Work instruction:
From the line with "(** What one" through the line with "else if Ascii.eqb c (chr 13)", inclusive, return each line of the data below exactly and leave the rest out.

Provided material:
(* ===== verification/Conn.v ===== *)
(** * [crates/pahoa-room/src/conn.rs]: per-connection state

    Tags are a list of strings; [tag_set] is the finite set of them.  Strings
    are byte strings: [python_str_repr] touches only ASCII characters, so
    walking bytes and walking [char]s give the same output. *)

From Stdlib Require Import ZArith Lia Bool Ascii.
From stdpp Require Import base tactics list sets gmap strings.
From S2P Require Import Prelude PyObj Types.

Definition ConnId : Type := Z.

Definition NON_GAME_TAGS : list string := ["HintGame"; "Tracker"; "TextOnly"]%string.

Definition has_tag (tags : list string) (t : string) : bool := existsb (str_eqb t) tags.

(** The verb table, in its own order. *)
Definition NON_GAME_VERBS : list (string * string) :=
  [("HintGame", "hinting"); ("Tracker", "tracking"); ("TextOnly", "viewing")]%string.

Definition non_game_verb (tags : list string) : option string :=
  snd <$> List.find (fun e => has_tag tags e.1) NON_GAME_VERBS.

Definition tag_set (tags : list string) : gset string := list_to_set tags.

(** ** Python's [repr] *)

Definition chr (n : nat) : ascii := ascii_of_nat n.
Definition squote : ascii := chr 39.
Definition dquote : ascii := chr 34.
Definition backslash : ascii := chr 92.

Fixpoint has_char (c : ascii) (s : string) : bool :=
  match s with
  | EmptyString => false
  | String d s => Ascii.eqb c d || has_char c s
  end.

(** What one character becomes between the quotes. *)
Definition repr_char (quote c : ascii) : string :=
  if Ascii.eqb c backslash then String backslash (String backslash "")
  else if Ascii.eqb c (chr 10) then String backslash "n"
  else if Ascii.eqb c (chr 13) then String backslash "r"
  else if Ascii.eqb c (chr 9) then String backslash "t"
  else if Ascii.eqb c quote then String backslash (String c "")
  else
    let n := Z.of_N (N_of_ascii c) in
    if (n <? 32) || (n =? 127)
    then String backslash (String "x" (hex 2 n ""))
    else String c "".

Fixpoint repr_chars (quote : ascii) (s : string) : string :=
  match s with
  | EmptyString => ""
  | String c s => String.append (repr_char quote c) (repr_chars quote s)
  end.

Definition repr_quote (s : string) : ascii :=
  if has_char squote s && negb (has_char dquote s) then dquote else squote.

Definition python_str_repr (s : string) : string :=
  let quote := repr_quote s in
  String quote (String.append (repr_chars quote s) (String quote "")).

Fixpoint repr_items (first : bool) (items : list string) : string :=
  match items with
  | [] => ""
  | item :: items =>
      String.append (if first then "" else ", ")
        (String.append (python_str_repr item) (repr_items false items))
  end.

Definition python_list_repr (items : list string) : string :=
  String.append "[" (String.append (repr_items true items) "]").

(** ** Connections *)

Inductive FeedPolicy : Type := Full | Scoped.

#[export] Instance FeedPolicy_eq_dec : EqDecision FeedPolicy.
Proof. solve_decision. Defined.

Record Client : Type := mkClient {
  c_id : ConnId;
  c_auth : bool;
  c_team : Z;
  c_slot : Z;
  c_version : Version;
  c_tags : list string;
  c_items_handling : ItemsHandling.t;
  c_send_index : nat;
  c_no_locations : bool;
  c_no_text : bool;
  c_feed : FeedPolicy
}.

Definition client_with_feed (id : ConnId) (feed : FeedPolicy) : Client :=
  mkClient id false 0 0 (mkVersion 0 0 0) [] (ItemsHandling.mk 0) 0 false false feed.

Definition client_new (id : ConnId) : Client := client_with_feed id Full.

Definition scoped (c : Client) : bool := bool_decide (c_feed c = Scoped).

Definition any_non_game (tags : list string) : bool := existsb (has_tag NON_GAME_TAGS) tags.

Definition apply_tags (c : Client) (tags : list string) : Client :=
  mkClient (c_id c) (c_auth c) (c_team c) (c_slot c) (c_version c) tags
    (c_items_handling c) (c_send_index c)
    (any_non_game tags)
    (has_tag tags "NoText" ||
     (has_tag tags "PopTracker" && version_ltb (c_version c) (mkVersion 0 5 1)))
    (c_feed c).

Definition ignores_game (game : option string) (tags : list string) : bool :=
  let no_game := match game with None => true | Some g => str_eqb g "" end in
  no_game && any_non_game tags.

(** ** [repr] can be read back *)

Definition hex_value (c : ascii) : option N :=
  let n := N_of_ascii c in
  if ((48 <=? n) && (n <=? 57))%N then Some (n - 48)%N
  else if ((97 <=? n) && (n <=? 102))%N then Some (n - 87)%N
  else None.

(** Python's reading of the escapes, up to the closing quote: the content and
    what follows it. *)
Fixpoint unrepr (fuel : nat) (quote : ascii) (s : string) : option (string * string) :=
  match fuel with
  | O => None
  | S fuel =>
      let push c s := '(t, rest) ← unrepr fuel quote s; Some (String c t, rest) in
      match s with
      | EmptyString => None
      | String c s =>
          if Ascii.eqb c quote then Some (EmptyString, s)
          else if Ascii.eqb c backslash then
            match s with
            | String e s =>
                if Ascii.eqb e "n" then push (chr 10) s
                else if Ascii.eqb e "r" then push (chr 13) s
                else if Ascii.eqb e "t" then push (chr 9) s
                else if Ascii.eqb e "x" then
                  match s with
                  | String h (String l s) =>
                      x ← hex_value h; y ← hex_value l;
                      push (ascii_of_N (16 * x + y)) s
                  | _ => None
                  end
                else push e s
            | EmptyString => None
            end
          else push c s
      end
  end.

Definition read_str (s : string) : option (string * string) :=
  match s with
  | String q s => if Ascii.eqb q squote || Ascii.eqb q dquote
                  then unrepr (S (String.length s)) q s else None
  | EmptyString => None
  end.

Lemma append_cons c a b : String.append (String c a) b = String c (String.append a b).
Proof. done. Qed.

Definition is_quote (q : ascii) : Prop := q = squote \/ q = dquote.

(** Whatever follows, one printed character is read back by one step. *)
Lemma unrepr_char fuel q c rest :
  is_quote q ->
  unrepr (S fuel) q (String.append (repr_char q c) rest)
  = ('(t, rest') ← unrepr fuel q rest; Some (String c t, rest')).
Proof.
  intros [-> | ->]; destruct c as [[] [] [] [] [] [] [] []]; reflexivity.
Qed.

Lemma unrepr_chars q s fuel rest :
  is_quote q -> (String.length s < fuel)%nat ->
  unrepr fuel q (String.append (repr_chars q s) (String q rest)) = Some (s, rest).
Proof.
  intros Hq. revert fuel. induction s as [|c s IH]; intros fuel Hf.
  - destruct fuel; [cbn in Hf; lia|].
    change (unrepr (S fuel) q (String q rest) = Some (EmptyString, rest)).
    cbn [unrepr]. by rewrite Ascii.eqb_refl.
  - destruct fuel; [cbn in Hf; lia|]. cbn [repr_chars]. rewrite <- append_assoc.
    rewrite unrepr_char by done. rewrite IH by (cbn in Hf; lia). done.
Qed.

Lemma length_append a b : String.length (String.append a b) = (String.length a + String.length b)%nat.
Proof. induction a as [|x a IH]; [done|]. exact (f_equal S IH). Qed.

Lemma repr_char_length q c : (1 <= String.length (repr_char q c))%nat.
Proof. unfold repr_char. repeat case_match; cbn; lia. Qed.

Lemma repr_chars_length q s : (String.length s <= String.length (repr_chars q s))%nat.
Proof.
  induction s as [|c s IH]; [done|]. cbn [repr_chars String.length]. rewrite length_append.
  pose proof (repr_char_length q c). lia.
Qed.

Lemma read_repr s rest : read_str (String.append (python_str_repr s) rest) = Some (s, rest).
Proof.
  unfold python_str_repr. rewrite append_cons, <- append_assoc. cbn [read_str].
  assert (Hq : is_quote (repr_quote s)) by (unfold repr_quote, is_quote; case_match; auto).
  assert (He : Ascii.eqb (repr_quote s) squote || Ascii.eqb (repr_quote s) dquote = true).
  { destruct Hq as [-> | ->]; reflexivity. }
  rewrite He, append_cons. apply unrepr_chars; [done|].
  rewrite length_append. pose proof (repr_chars_length (repr_quote s) s). cbn. lia.
Qed.

Lemma length_repr_items first items :
  (length items <= String.length (repr_items first items))%nat.
Proof.
  revert first. induction items as [|i items IH]; intros first; [done|].
  cbn [repr_items length]. rewrite !length_append. specialize (IH false).
  unfold python_str_repr. cbn [String.length]. lia.
Qed.

(** Reading a list back: items separated by a comma and a space. *)
Fixpoint read_items (fuel : nat) (s : string) : option (list string * string) :=
  match fuel with
  | O => None
  | S fuel =>
      '(item, rest) ← read_str s;
      match rest with
      | String "," (String " " rest) =>
          '(items, rest) ← read_items fuel rest; Some (item :: items, rest)
      | _ => Some ([item], rest)
      end
  end%char.

Definition read_list (s : string) : option (list string) :=
  match s with
  | String "[" (String "]" EmptyString) => Some []
  | String "[" rest =>
      '(items, rest) ← read_items (String.length rest) rest;
      if str_eqb rest "]" then Some items else None
  | _ => None
  end%char.

Lemma read_items_repr items fuel :
  items <> [] -> (length items <= fuel)%nat ->
  read_items fuel (String.append (repr_items true items) "]") = Some (items, "]"%string).
Proof.
  revert fuel. induction items as [|i items IH]; intros fuel Hne Hf; [done|].
  destruct fuel as [|fuel]; [cbn in Hf; lia|].
  change (repr_items true (i :: items)) with
    (String.append (python_str_repr i) (repr_items false items)).
  rewrite <- append_assoc. cbn [read_items]. rewrite read_repr. cbn [mbind option_bind].
  destruct items as [|j items]; [reflexivity|].
  specialize (IH fuel ltac:(done) ltac:(cbn in *; lia)).
  change (String.append (repr_items false (j :: items)) "]") with
    (String "," (String " " (String.append (repr_items true (j :: items)) "]"))).
  cbn [mbind option_bind] in *. by rewrite IH.
Qed.

(** The Python list the join and leave announcements print can be read
    back: reading the rendered text by Python's escape rules returns the tags
    themselves, so distinct tag lists never print alike. *)
Theorem python_list_repr_round_trip (tags : list string) :
  read_list (python_list_repr tags) = Some tags.
Proof.
  unfold python_list_repr. destruct tags as [|t tags]; [reflexivity|].
  change (String.append "[" ?x) with (String "[" x).
  pose proof (read_items_repr (t :: tags)
    (String.length (String.append (repr_items true (t :: tags)) "]")) ltac:(done)) as H.
  assert (Hn : exists q r, (q = squote \/ q = dquote) /\
    String.append (repr_items true (t :: tags)) "]" = String q r).
  { change (repr_items true (t :: tags)) with
      (String.append (python_str_repr t) (repr_items false tags)).
    unfold python_str_repr. rewrite !append_cons. exists (repr_quote t).
    eexists. split; [|reflexivity]. unfold repr_quote. case_match; auto. }
  destruct Hn as (q & r & Hq & Heq). rewrite Heq in *.
  assert (Hrl : read_list (String "[" (String q r)) =
    ('(items, rest) ← read_items (String.length (String q r)) (String q r);
     if str_eqb rest "]" then Some items else None)).
  { destruct Hq as [-> | ->]; reflexivity. }
  rewrite Hrl, H; [done|]. rewrite <- Heq, length_append.
  pose proof (length_repr_items true (t :: tags)). lia.
Qed.

(** What the tag-derived flags of a connection mean, after any tags are
    applied: a client is barred from checking exactly when it carries a
    non-game tag, its text is suppressed exactly for [NoText] or an old
    [PopTracker], its feed policy and identity are untouched, and skipping the
    game check requires both an absent game and a non-game tag. *)
Theorem apply_tags_flags (c : Client) (tags : list string) (game : option string) :
  let c' := apply_tags c tags in
  (c_no_locations c' = true <-> exists t, t ∈ tags /\ t ∈ NON_GAME_TAGS) /\
  (c_no_text c' = true <-> "NoText"%string ∈ tags \/
     ("PopTracker"%string ∈ tags /\ version_ltb (c_version c) (mkVersion 0 5 1) = true)) /\
  c_feed c' = c_feed c /\ c_auth c' = c_auth c /\ c_tags c' = tags /\
  (ignores_game game (c_tags c') = true <->
     (game = None \/ game = Some ""%string) /\ c_no_locations c' = true) /\
  (non_game_verb (c_tags c') = None <-> c_no_locations c' = false).
Proof.
  assert (Hh : forall ts t, has_tag ts t = true <-> t ∈ ts).
  { intros ts t. unfold has_tag. rewrite existsb_exists. unfold str_eqb.
    setoid_rewrite bool_decide_eq_true. setoid_rewrite <- list_elem_of_In. naive_solver. }
  assert (Hn : any_non_game tags = true <-> exists t, t ∈ tags /\ t ∈ NON_GAME_TAGS).
  { unfold any_non_game. rewrite existsb_exists. setoid_rewrite <- list_elem_of_In.
    setoid_rewrite Hh. naive_solver. }
  cbn [apply_tags c_no_locations c_no_text c_feed c_auth c_tags].
  split_and!; [exact Hn| |done..| |].
  - rewrite orb_true_iff, andb_true_iff, !Hh. done.
  - unfold ignores_game. rewrite andb_true_iff. destruct game as [g|]; [|naive_solver].
    unfold str_eqb. rewrite bool_decide_eq_true. naive_solver.
  - unfold non_game_verb, any_non_game, NON_GAME_VERBS in *. cbn [List.find fst].
    assert (Hv : forall v, has_tag tags v = true -> v ∈ NON_GAME_TAGS ->
                  existsb (has_tag NON_GAME_TAGS) tags = true).
    { intros v Hv Hin. apply Hn. exists v. by rewrite <- (Hh tags). }
    destruct (has_tag tags "HintGame") eqn:E1; cbn [fmap option_fmap option_map].
    { rewrite (Hv "HintGame"%string E1 ltac:(set_solver)). split; discriminate. }
    destruct (has_tag tags "Tracker") eqn:E2; cbn [fmap option_fmap option_map].
    { rewrite (Hv "Tracker"%string E2 ltac:(set_solver)). split; discriminate. }
    destruct (has_tag tags "TextOnly") eqn:E3; cbn [fmap option_fmap option_map].
    { rewrite (Hv "TextOnly"%string E3 ltac:(set_solver)). split; discriminate. }
    split; [intros _|done]. apply not_true_iff_false. intros (t & Ht & Hng)%Hn.
    apply Hh in Ht. unfold NON_GAME_TAGS in Hng.
    repeat (apply elem_of_cons in Hng as [-> | Hng]; [congruence|]).
    by apply not_elem_of_nil in Hng.
Qed.
Definition debug_ascii (c : ascii) : string :=
  let n := Z.of_N (N_of_ascii c) in
  let bs := String (ascii_of_nat 92) EmptyString in
  if n =? 0 then String.append bs "0"
  else if n =? 9 then String.append bs "t"
  else if n =? 10 then String.append bs "n"
  else if n =? 13 then String.append bs "r"
  else if (n =? 34) || (n =? 92) then String.append bs (String c EmptyString)
  else if (n <? 32) || (n =? 127) then
    str_concat [bs; "u{"; (if n <? 16 then EmptyString else hex_digit (n / 16)); hex_digit (n mod 16); "}"]
  else String c EmptyString.

Definition debug_str (s : string) : string :=
  let quote := String (ascii_of_nat 34) EmptyString in
  let one (c : string) :=
    match c with
    | String a EmptyString => debug_ascii a
    | _ => debug_char c
    end in
  str_concat [quote; str_concat (one <$> chars s); quote].

Definition num_f64 (n : PyNum) : option f64 :=
  match n with
  | Int i => let f := big_to_f64 i in if f64_finite f then Some f else None
  | Float f => Some f
  end.

Definition py_repr_f64 (f : f64) : option string :=
  if negb (f64_finite f) then None
  else
    let s := if negb (f64_eqb f f64_zero) && f64_ltb (f64_abs f) f64_1em4
             then lower_exp f else float_text f in
    Some (repr_layout s).
Lemma update_bounded v w r : update v w = Ok r -> bounded v w r.
Proof.
  assert (Hok : forall A (f : A -> Value) (m : result OpError A),
            (f <$> m) = Ok r -> exists x, m = Ok x /\ r = f x).
  { intros A f [x|]; [|done]. intros [= <-]. eauto. }
  assert (Hpairs : forall m, shape v = SObject m ->
            (elements ← ok_or (TypeError "update" "dict" (type_name w)) (iterate w);
             v_object <$> update_pairs 0 m elements) = Ok r -> bounded v w r).
  { intros m Ev Hr. apply bind_ok in Hr as (l & Hl & Hr). apply ok_or_ok in Hl.
    apply Hok in Hr as (m' & Hu & ->). apply object_bounded. apply length_update_pairs in Hu.
    rewrite (alen_object _ _ Ev). unfold alen. rewrite Hl. lia. }
  unfold update. destruct (shape v) as [| | | |l|m] eqn:Ev; try done.
  - intros Hr. apply bind_ok in Hr as (es & _ & Hr). destruct (negb _); [done|].
    apply Hok in Hr as (l' & Hu & ->). apply array_bounded. rewrite (alen_array _ _ Ev).
    by eapply length_update_list.
  - destruct (shape w) as [| | | | |e] eqn:Ew; try (by apply Hpairs).
    intros [= <-]. apply object_bounded. rewrite (alen_object _ _ Ev), (alen_object _ _ Ew).
    pose proof (length_map_extend m e). lia.
Qed.

(** C36: Whatever a client asks, an operation returns one of its two operands or
    builds something bounded: a string or a list of at most [MAX_RESULT_LEN] (or no
    longer than the list it was given), an integer of at most [MAX_INT_BITS], an
    object with no more entries than the operands have together. *)
Theorem results_are_bounded op v w r :
  apply op v w = Ok r -> r = v \/ r = w \/ bounded v w r.
Proof.
  assert (Hpick : forall name o, pick name v w o = Ok r -> r = v \/ r = w \/ bounded v w r).
  { intros name o. unfold pick. destruct (py_cmp v w) as [c|]; [|done].
    destruct (bool_decide _); intros [= <-]; [right; by left|by left]. }
  assert (Hb : forall P : Prop, (P -> bounded v w r) -> P -> r = v \/ r = w \/ bounded v w r) by tauto.
  unfold apply. op_case op; [intros [= <-]; by auto|]. op_case op; [intros [= <-]; by auto|].
  op_case op; [apply Hb, add_bounded|]. op_case op; [apply Hb, mul_bounded|].
  op_case op; [apply Hb, pow_bounded|]. op_case op; [apply Hb, modulo_bounded|].
  op_case op; [apply Hb, round_bounded|]. op_case op; [apply Hb, round_bounded|].
  op_case op; [apply Hpick|]. op_case op; [apply Hpick|].
  op_case op; [apply Hb, bitwise_bounded|]. op_case op; [apply Hb, or_bounded|].
  op_case op; [apply Hb, bitwise_bounded|]. op_case op; [apply Hb, shift_bounded|].
  op_case op; [apply Hb, shift_bounded|]. op_case op; [apply Hb, remove_bounded|].
  op_case op; [apply Hb, pop_bounded|]. op_case op; [apply Hb, update_bounded|]. done.
Qed.
(** ** [shell_split] *)

Definition quote1 : string := String (ascii_of_nat 39) EmptyString.
Definition quote2 : string := String (ascii_of_nat 34) EmptyString.
Definition slash : string := String (ascii_of_nat 92) EmptyString.

Inductive Quoting : Type := Bare | Single | Double.

(** The scan: the word being built, whether there is one, the words so far.
    [None]: an unterminated quote. *)
Fixpoint shell_go (q : Quoting) (current : string) (has_word : bool) (words : list string)
    (l : list string) : option (list string) :=
  match q, l with
  | Bare, [] => Some (if has_word then words ++ [current] else words)
  | _, [] => None
  | Bare, c :: l =>
      if is_whitespace c then
        (if has_word then shell_go Bare EmptyString false (words ++ [current]) l
         else shell_go Bare current has_word words l)
      else if str_eqb c quote1 then shell_go Single current true words l
      else if str_eqb c quote2 then shell_go Double current true words l
      else if str_eqb c slash then
        match l with
        | [] => Some (words ++ [current])
        | next :: l => shell_go Bare (String.append current next) true words l
        end
      else shell_go Bare (String.append current c) true words l
  | Single, c :: l =>
      if str_eqb c quote1 then shell_go Bare current has_word words l
      else shell_go Single (String.append current c) has_word words l
  | Double, c :: l =>
      if str_eqb c quote2 then shell_go Bare current has_word words l
      else if str_eqb c slash then
        match l with
        | [] => None
        | e :: l =>
            if existsb (str_eqb e) [quote2; slash; "$"; "`"]%string
            then shell_go Double (String.append current e) has_word words l
            else shell_go Double (String.append current (String.append slash e)) has_word words l
        end
      else shell_go Double (String.append current c) has_word words l
  end.
(* ===== verification/Effects.v ===== *)
(** * [crates/pahoa-room/src/effect.rs], [redundant.rs]: what the room emits

    The sink is a trait the transport implements; here the effects are values,
    one constructor per method, emitted in the order of the calls.  A
    [JournalEvent] is the call that builds it, and [event_value] the JSON object
    it holds.  The process-wide counters of [redundant.rs] are an effect too. *)

From Stdlib Require Import ZArith Lia Bool.
From stdpp Require Import base tactics list gmap strings pretty.
From S2P Require Import Prelude PyObj Types Json Conn Packets Hints Filter Options.

Inductive Recipients : Type :=
| RAll
| RAllText
| RSlot (key : SlotKey)
| RSlotText (key : SlotKey)
| RAllTextAbout (key : SlotKey)
| RAllTextFull
| RSlotScopedText (key : SlotKey)
| RThese (conns : list ConnId).

Inductive CloseReason : Type := ProtocolError (text : string) | TooSlow | ServerShutdown | Kicked.

Inductive Trigger : Type := TGoal | TAdmin | TPlayer | TGroup.

Definition trigger_text (t : Trigger) : string :=
  match t with TGoal => "goal" | TAdmin => "admin" | TPlayer => "player" | TGroup => "group" end.

Record CheckRecord : Type := mkCheckRecord {
  cr_at : f64;
  cr_finder : Z;
  cr_receiver : Z;
  cr_item : Z;
  cr_location : Z;
  cr_flags : Z
}.

Inductive RedundantKind : Type := LocationCheck | RedundantHint.

Section effects.
Context `{Json}.

(** The constructor functions of [JournalEvent]. *)
Inductive JournalEvent : Type :=
| JStarted (at_ : f64) (version build_rev : string)
| JStopped (at_ : f64) (reason version build_rev : string)
| JConnected (at_ : f64) (key : SlotKey) (player game version : string) (tags : list string)
| JDisconnected (at_ : f64) (key : SlotKey) (player : string) (tags : list string)
    (slot_empty : bool) (reason : string)
| JTagsChanged (at_ : f64) (key : SlotKey) (player : string) (from to_ : list string)
| JGoal (at_ : f64) (key : SlotKey) (player game : string)
| JAdmin (at_ : f64) (command : string) (slot : option Z) (detail : Value)
| JReleaseOrCollect (at_ : f64) (kind : string) (key : SlotKey) (player : string)
    (trigger : Trigger) (items : nat)
| JOptions (at_ : f64) (options : RoomOptions)
| JOptionChanged (at_ : f64) (option_ value : string)
| JSlotPasswordChanged (at_ : f64) (slot : Z) (set : bool)
| JHints (at_ : f64) (key : SlotKey) (player : string) (granted : list string)
    (cost points_before points_after : Z)
| JCheat (at_ : f64) (key : SlotKey) (player : string) (item : Z) (item_name : string)
| JLink (at_ : f64) (kind : string) (key : SlotKey) (player : string) (source : option string)
    (recipients : nat) (extra : JMap)
| JChat (at_ : f64) (key : SlotKey) (text : string).

(** [Value::from(f64)]: a number when finite, else null. *)
Definition v_f64 (f : f64) : Value :=
  if f64_finite f then make (SNumber (num_of_f64 f)) else v_null.

Definition v_bool (b : bool) : Value := make (SBool b).
Definition v_strings (l : list string) : Value := make (SArray (v_string <$> l)).
Definition v_opt {A} (f : A -> Value) (o : option A) : Value :=
  match o with Some a => f a | None => v_null end.

(** The fields of [json!], before [type] is added. *)
Definition event_fields (e : JournalEvent) : string * JMap :=
  match e with
  | JStarted a v b => ("started", [("at", v_f64 a); ("version", v_string v); ("build_rev", v_string b)])
  | JStopped a r v b =>
      ("stopped", [("at", v_f64 a); ("reason", v_string r); ("version", v_string v);
                   ("build_rev", v_string b)])
  | JConnected a k p g v t =>
      ("connected", [("at", v_f64 a); ("team", v_int k.1); ("slot", v_int k.2);
                     ("player", v_string p); ("game", v_string g); ("version", v_string v);
                     ("tags", v_strings t)])
  | JDisconnected a k p t e r =>
      ("disconnected", [("at", v_f64 a); ("team", v_int k.1); ("slot", v_int k.2);
                        ("player", v_string p); ("tags", v_strings t); ("slot_empty", v_bool e);
                        ("reason", v_string r)])
  | JTagsChanged a k p f t =>
      ("tags_changed", [("at", v_f64 a); ("team", v_int k.1); ("slot", v_int k.2);
                        ("player", v_string p); ("from", v_strings f); ("to", v_strings t)])
  | JGoal a k p g =>
      ("goal", [("at", v_f64 a); ("team", v_int k.1); ("slot", v_int k.2); ("player", v_string p);
                ("game", v_string g)])
  | JAdmin a c s d =>
      ("admin", [("at", v_f64 a); ("command", v_string c); ("slot", v_opt v_int s); ("detail", d)])
  | JReleaseOrCollect a kd k p t n =>
      (kd, [("at", v_f64 a); ("team", v_int k.1); ("slot", v_int k.2); ("player", v_string p);
            ("trigger", v_string (trigger_text t)); ("items", v_int (Z.of_nat n))])
  | JOptions a o =>
      ("options", [("at", v_f64 a); ("hint_cost", v_int (hint_cost o));
                   ("location_check_points", v_int (location_check_points o));
                   ("release_mode", v_string (Permission.as_text (release_mode o)));
                   ("collect_mode", v_string (Permission.as_text (collect_mode o)));
                   ("remaining_mode", v_string (Permission.as_text (remaining_mode o)));
                   ("countdown_mode", v_string (Permission.as_text (countdown_mode o)));
                   ("item_cheat", v_bool (item_cheat o));
                   ("compatibility", v_int (compatibility o));
                   ("password_mode", v_string match password o, slot_passwords o with
                                              | _, Some _ => "per-slot"
                                              | Some _, None => "room"
                                              | None, None => "none"
                                              end);
                   ("server_password_set", v_bool (bool_decide (is_Some (server_password o))))])
  | JOptionChanged a o v =>
      ("option_changed", [("at", v_f64 a); ("option", v_string o); ("value", v_string v)])
  | JSlotPasswordChanged a s b =>
      ("slot_password_changed", [("at", v_f64 a); ("slot", v_int s); ("set", v_bool b)])
  | JHints a k p g c b t =>
      ("hints", [("at", v_f64 a); ("team", v_int k.1); ("slot", v_int k.2); ("player", v_string p);
                 ("granted", v_strings g); ("cost", v_int c); ("points_before", v_int b);
                 ("points_after", v_int t)])
  | JCheat a k p i n =>
      ("cheat", [("at", v_f64 a); ("team", v_int k.1); ("slot", v_int k.2); ("player", v_string p);
                 ("item", v_int i); ("item_name", v_string n)])
  | JLink a kd k p s n extra =>
      (kd, fold_left (fun m kv => map_insert m kv.1 kv.2) extra
             ([("at", v_f64 a); ("team", v_int k.1); ("slot", v_int k.2); ("player", v_string p);
               ("source", v_opt v_string s); ("recipients", v_int (Z.of_nat n))] : JMap))
  | JChat a k t => ("chat", [("at", v_f64 a); ("team", v_int k.1); ("slot", v_int k.2);
                             ("text", v_string t)])
  end%string.

(** [JournalEvent::new]. *)
Definition event_value (e : JournalEvent) : Value :=
  let '(kind, fields) := event_fields e in
  make (SObject (map_insert fields "type" (v_string kind))).

(** [JournalEvent::kind]. *)
Definition event_kind (e : JournalEvent) : string :=
  default ""%string (o ← v_as_object (event_value e); v ← map_get o "type"; v_as_str v).

(** The methods of [EffectSink], [redundant::record], and the record of a drop in
    [filter.rs]. *)
Inductive Effect : Type :=
| ESend (to_ : ConnId) (msgs : list ServerPacket)
| EBroadcast (to_ : Recipients) (msgs : list ServerPacket)
| EClose (conn : ConnId) (reason : CloseReason)
| EDirty
| EMembership (conn : ConnId) (auth no_text : bool) (slot : option SlotKey)
| EFilter (conn : ConnId) (filter : option Filter)
| EJournalCheck (record : CheckRecord)
| EJournalEvent (event : JournalEvent)
| ERedundant (key : SlotKey) (kind : RedundantKind) (count : nat)
| EDrop (record : DropKey).
End effects.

Task solution:
(** What one character becomes between the quotes. *)
Definition repr_char (quote c : ascii) : string :=
  if Ascii.eqb c backslash then String backslash (String backslash "")
  else if Ascii.eqb c (chr 10) then String backslash "n"
  else if Ascii.eqb c (chr 13) then String backslash "r"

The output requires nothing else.